• **Directions for this task**
Everything from the line containing "(** The response with" through the line containing "(** Handlers end" should be repeated exactly, and nothing else from the data.

• **Records for the task**
——————

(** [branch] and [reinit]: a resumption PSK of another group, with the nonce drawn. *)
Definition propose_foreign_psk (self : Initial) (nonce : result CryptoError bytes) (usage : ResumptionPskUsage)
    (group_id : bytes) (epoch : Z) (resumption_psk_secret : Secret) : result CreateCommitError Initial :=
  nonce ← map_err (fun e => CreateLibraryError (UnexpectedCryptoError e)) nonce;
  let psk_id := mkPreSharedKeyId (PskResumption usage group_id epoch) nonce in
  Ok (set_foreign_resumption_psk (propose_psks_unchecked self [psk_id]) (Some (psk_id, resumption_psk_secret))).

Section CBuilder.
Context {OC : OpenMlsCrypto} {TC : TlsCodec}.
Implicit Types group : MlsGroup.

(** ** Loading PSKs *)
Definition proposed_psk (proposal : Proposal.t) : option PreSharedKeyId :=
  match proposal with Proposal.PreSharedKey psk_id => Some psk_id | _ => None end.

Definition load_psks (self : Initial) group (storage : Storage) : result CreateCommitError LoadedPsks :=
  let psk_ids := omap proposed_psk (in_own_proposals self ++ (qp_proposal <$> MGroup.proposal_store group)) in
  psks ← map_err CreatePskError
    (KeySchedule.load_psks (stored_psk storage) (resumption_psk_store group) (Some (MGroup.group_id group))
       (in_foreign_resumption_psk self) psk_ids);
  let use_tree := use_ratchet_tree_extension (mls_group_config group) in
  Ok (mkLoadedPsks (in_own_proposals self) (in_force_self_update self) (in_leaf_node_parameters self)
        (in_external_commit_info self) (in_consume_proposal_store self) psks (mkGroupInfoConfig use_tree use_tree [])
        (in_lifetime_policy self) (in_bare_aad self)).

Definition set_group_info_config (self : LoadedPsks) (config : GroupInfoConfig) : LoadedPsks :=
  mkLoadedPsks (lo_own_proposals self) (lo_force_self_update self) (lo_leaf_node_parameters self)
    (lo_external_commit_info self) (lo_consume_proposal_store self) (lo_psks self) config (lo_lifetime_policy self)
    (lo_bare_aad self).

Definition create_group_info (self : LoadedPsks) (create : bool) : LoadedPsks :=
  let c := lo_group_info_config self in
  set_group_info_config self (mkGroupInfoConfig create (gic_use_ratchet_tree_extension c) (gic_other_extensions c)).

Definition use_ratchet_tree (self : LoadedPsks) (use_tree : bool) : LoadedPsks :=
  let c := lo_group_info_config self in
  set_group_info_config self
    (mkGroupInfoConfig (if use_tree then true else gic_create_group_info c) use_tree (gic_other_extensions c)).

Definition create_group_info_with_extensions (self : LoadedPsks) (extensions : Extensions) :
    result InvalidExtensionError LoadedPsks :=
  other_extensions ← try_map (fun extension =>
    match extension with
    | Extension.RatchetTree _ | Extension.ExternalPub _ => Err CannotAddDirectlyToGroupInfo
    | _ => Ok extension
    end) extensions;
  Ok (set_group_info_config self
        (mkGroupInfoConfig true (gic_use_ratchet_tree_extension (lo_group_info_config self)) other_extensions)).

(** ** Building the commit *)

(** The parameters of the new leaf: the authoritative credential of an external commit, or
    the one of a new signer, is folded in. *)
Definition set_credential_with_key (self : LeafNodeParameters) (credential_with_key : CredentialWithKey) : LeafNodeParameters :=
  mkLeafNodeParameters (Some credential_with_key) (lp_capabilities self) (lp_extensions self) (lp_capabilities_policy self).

——————

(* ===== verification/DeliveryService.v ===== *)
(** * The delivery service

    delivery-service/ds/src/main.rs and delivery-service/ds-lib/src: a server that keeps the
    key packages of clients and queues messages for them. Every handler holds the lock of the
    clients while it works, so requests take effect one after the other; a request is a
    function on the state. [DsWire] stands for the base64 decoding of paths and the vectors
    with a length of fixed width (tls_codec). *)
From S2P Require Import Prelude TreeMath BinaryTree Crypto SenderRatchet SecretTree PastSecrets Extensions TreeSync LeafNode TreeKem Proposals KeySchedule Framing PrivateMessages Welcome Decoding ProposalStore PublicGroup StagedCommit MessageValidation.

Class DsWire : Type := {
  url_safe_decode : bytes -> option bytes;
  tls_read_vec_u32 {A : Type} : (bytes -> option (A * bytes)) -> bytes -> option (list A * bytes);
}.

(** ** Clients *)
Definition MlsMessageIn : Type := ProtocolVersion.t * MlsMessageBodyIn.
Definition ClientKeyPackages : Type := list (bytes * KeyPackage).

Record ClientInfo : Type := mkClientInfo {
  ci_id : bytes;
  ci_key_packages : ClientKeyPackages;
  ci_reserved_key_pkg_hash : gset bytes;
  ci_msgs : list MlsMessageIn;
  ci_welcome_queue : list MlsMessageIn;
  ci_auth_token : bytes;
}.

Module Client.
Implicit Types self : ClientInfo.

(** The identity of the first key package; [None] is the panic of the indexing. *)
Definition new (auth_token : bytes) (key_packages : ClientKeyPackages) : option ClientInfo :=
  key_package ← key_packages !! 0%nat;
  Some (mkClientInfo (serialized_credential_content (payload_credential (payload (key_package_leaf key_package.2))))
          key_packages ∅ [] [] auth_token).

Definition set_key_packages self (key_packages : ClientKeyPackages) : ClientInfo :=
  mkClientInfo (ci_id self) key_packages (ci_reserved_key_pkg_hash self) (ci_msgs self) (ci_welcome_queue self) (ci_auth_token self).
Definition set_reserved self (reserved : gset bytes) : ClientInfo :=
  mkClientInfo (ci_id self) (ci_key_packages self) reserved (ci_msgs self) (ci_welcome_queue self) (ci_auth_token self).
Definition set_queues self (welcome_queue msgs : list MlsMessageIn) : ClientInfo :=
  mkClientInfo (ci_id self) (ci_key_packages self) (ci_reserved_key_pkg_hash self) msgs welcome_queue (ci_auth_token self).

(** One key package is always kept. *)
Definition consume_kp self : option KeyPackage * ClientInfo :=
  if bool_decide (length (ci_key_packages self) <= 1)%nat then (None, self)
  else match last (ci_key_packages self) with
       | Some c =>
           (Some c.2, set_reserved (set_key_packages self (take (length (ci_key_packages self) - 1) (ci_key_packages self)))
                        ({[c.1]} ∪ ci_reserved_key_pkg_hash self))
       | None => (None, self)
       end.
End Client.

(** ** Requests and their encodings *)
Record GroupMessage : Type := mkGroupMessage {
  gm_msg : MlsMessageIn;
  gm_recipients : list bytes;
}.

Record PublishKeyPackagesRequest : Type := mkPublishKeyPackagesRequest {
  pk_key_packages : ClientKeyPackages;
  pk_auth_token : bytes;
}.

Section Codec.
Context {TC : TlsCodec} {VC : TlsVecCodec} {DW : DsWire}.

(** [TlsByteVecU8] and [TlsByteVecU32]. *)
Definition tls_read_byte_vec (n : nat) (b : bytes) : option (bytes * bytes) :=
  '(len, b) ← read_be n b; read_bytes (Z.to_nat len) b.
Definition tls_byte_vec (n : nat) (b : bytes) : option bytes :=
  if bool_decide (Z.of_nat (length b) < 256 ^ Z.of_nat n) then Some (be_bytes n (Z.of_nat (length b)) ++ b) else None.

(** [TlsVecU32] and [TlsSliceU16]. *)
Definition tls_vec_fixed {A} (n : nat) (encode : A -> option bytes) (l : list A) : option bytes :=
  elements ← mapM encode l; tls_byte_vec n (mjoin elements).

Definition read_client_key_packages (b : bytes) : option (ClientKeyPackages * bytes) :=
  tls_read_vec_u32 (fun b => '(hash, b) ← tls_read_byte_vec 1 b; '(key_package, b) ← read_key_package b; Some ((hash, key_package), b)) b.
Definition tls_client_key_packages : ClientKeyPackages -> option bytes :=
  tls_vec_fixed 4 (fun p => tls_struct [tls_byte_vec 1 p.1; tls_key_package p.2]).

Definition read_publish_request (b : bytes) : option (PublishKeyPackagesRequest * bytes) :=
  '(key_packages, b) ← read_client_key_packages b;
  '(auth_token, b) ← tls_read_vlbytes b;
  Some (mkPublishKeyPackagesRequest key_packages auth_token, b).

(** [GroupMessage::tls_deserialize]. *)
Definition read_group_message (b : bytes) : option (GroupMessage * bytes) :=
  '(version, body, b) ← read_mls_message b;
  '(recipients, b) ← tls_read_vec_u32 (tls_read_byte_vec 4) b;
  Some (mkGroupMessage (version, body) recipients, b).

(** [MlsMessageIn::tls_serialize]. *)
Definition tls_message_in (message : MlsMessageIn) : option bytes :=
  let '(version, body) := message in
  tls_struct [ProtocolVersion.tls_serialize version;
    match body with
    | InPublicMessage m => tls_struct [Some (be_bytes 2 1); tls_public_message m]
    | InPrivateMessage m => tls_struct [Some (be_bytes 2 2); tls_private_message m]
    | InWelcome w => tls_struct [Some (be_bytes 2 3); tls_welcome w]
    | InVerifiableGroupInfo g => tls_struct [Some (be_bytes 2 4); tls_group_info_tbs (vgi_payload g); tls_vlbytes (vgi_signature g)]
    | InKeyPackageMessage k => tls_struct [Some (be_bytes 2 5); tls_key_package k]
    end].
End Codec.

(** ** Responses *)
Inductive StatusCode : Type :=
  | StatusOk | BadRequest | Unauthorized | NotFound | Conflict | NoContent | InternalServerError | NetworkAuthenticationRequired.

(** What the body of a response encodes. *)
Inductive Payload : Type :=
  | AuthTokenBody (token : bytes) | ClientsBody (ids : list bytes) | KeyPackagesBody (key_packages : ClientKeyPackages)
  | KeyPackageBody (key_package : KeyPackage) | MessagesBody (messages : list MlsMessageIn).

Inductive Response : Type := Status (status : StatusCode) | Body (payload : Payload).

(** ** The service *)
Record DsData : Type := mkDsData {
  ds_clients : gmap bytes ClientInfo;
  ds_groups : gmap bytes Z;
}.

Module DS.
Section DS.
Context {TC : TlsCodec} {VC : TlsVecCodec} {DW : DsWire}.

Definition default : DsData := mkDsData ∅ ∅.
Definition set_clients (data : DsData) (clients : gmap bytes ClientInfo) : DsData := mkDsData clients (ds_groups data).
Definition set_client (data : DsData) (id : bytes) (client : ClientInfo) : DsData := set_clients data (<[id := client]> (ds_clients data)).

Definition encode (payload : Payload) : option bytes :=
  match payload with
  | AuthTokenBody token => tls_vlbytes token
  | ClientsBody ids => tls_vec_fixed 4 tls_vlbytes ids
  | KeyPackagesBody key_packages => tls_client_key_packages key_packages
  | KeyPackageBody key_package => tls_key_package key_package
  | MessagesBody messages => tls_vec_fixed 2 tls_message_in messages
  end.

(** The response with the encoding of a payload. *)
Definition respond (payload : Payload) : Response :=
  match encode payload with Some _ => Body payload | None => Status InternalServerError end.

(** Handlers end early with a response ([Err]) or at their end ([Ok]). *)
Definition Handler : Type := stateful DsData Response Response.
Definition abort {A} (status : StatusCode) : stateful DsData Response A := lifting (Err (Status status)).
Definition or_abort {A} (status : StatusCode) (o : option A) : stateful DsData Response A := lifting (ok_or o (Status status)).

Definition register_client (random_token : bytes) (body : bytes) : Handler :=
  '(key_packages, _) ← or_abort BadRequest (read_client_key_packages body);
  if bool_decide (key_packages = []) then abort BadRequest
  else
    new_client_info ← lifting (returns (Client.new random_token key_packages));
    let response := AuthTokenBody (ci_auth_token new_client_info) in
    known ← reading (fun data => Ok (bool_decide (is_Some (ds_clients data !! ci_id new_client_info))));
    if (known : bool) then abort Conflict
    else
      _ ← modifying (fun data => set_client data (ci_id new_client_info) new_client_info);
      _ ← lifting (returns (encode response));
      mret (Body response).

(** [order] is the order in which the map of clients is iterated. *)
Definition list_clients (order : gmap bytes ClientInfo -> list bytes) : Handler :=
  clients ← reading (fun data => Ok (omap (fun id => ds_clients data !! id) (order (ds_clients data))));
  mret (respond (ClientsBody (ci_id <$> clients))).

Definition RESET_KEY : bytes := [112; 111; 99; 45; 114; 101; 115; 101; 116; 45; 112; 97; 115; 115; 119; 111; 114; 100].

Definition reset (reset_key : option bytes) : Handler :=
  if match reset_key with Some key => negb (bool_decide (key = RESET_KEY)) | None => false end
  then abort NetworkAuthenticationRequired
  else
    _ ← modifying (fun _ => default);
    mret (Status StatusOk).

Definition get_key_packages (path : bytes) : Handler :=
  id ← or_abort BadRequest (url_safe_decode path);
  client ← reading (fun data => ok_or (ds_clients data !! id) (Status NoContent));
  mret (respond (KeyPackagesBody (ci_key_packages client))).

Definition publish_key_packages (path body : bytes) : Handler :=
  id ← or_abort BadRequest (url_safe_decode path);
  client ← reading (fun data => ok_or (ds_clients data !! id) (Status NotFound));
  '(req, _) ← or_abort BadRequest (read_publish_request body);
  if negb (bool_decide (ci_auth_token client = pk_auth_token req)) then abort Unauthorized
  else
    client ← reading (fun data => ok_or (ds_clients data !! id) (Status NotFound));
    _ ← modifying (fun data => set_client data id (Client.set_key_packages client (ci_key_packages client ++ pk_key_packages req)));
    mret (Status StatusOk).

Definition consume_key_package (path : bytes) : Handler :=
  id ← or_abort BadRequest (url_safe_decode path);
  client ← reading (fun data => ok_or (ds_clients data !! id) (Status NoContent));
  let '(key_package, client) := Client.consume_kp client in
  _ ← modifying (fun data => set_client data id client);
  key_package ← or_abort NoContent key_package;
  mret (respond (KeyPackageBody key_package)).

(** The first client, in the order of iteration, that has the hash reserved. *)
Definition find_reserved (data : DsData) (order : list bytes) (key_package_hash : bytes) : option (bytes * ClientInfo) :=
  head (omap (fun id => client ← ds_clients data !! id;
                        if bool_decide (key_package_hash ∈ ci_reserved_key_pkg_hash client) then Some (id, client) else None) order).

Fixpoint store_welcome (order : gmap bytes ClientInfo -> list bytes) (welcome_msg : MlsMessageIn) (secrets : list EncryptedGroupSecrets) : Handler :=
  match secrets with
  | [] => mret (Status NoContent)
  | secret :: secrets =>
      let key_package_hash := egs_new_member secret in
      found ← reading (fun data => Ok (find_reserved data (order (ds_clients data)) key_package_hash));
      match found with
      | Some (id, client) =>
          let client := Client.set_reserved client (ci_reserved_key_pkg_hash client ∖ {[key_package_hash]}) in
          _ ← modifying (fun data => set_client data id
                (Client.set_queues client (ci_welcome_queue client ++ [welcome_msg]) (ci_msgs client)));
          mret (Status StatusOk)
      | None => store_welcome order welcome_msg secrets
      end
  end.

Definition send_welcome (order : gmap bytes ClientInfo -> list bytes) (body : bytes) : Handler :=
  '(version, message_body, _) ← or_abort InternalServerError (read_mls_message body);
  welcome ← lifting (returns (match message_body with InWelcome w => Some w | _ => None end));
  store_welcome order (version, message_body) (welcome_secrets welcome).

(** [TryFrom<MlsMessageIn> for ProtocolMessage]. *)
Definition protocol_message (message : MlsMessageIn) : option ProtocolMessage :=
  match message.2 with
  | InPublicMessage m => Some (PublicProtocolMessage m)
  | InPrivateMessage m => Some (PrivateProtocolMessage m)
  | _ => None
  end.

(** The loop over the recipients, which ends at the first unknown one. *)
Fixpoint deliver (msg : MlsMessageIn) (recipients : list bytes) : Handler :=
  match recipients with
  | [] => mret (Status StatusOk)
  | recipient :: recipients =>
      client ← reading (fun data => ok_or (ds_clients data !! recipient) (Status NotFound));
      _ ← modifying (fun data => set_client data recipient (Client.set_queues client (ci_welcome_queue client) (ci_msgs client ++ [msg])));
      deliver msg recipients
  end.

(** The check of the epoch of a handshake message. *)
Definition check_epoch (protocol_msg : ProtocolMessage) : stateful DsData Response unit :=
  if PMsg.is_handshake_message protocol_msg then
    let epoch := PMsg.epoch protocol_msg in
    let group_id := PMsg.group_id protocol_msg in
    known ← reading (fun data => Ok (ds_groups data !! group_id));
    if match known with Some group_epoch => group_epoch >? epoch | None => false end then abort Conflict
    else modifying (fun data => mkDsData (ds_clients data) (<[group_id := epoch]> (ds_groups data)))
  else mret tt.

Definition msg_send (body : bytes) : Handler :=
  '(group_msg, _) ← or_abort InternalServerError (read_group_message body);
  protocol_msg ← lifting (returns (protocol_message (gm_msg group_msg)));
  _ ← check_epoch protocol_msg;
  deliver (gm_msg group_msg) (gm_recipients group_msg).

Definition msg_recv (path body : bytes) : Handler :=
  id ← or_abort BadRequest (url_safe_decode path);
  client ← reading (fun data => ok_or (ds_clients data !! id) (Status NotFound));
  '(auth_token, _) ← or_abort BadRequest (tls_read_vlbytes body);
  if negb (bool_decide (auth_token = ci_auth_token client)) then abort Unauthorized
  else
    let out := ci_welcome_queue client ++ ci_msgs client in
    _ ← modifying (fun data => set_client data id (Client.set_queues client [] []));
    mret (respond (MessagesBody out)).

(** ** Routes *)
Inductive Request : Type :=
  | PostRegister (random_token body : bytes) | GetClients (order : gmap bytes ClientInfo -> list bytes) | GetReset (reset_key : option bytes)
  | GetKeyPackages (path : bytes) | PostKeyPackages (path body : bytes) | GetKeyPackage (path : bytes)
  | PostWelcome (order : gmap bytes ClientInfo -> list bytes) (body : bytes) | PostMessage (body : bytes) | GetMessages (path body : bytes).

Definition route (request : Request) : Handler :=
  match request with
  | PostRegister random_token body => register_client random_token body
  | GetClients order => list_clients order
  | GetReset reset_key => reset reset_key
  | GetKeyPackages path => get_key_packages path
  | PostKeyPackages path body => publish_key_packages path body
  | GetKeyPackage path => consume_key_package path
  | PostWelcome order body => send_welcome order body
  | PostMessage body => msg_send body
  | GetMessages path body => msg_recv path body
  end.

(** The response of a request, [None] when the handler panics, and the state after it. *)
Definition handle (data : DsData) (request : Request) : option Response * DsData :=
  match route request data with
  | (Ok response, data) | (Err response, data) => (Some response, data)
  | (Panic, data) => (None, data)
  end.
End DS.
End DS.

——————

• **Response to this exercise**
(** The response with the encoding of a payload. *)
Definition respond (payload : Payload) : Response :=
  match encode payload with Some _ => Body payload | None => Status InternalServerError end.

(** Handlers end early with a response ([Err]) or at their end ([Ok]). *)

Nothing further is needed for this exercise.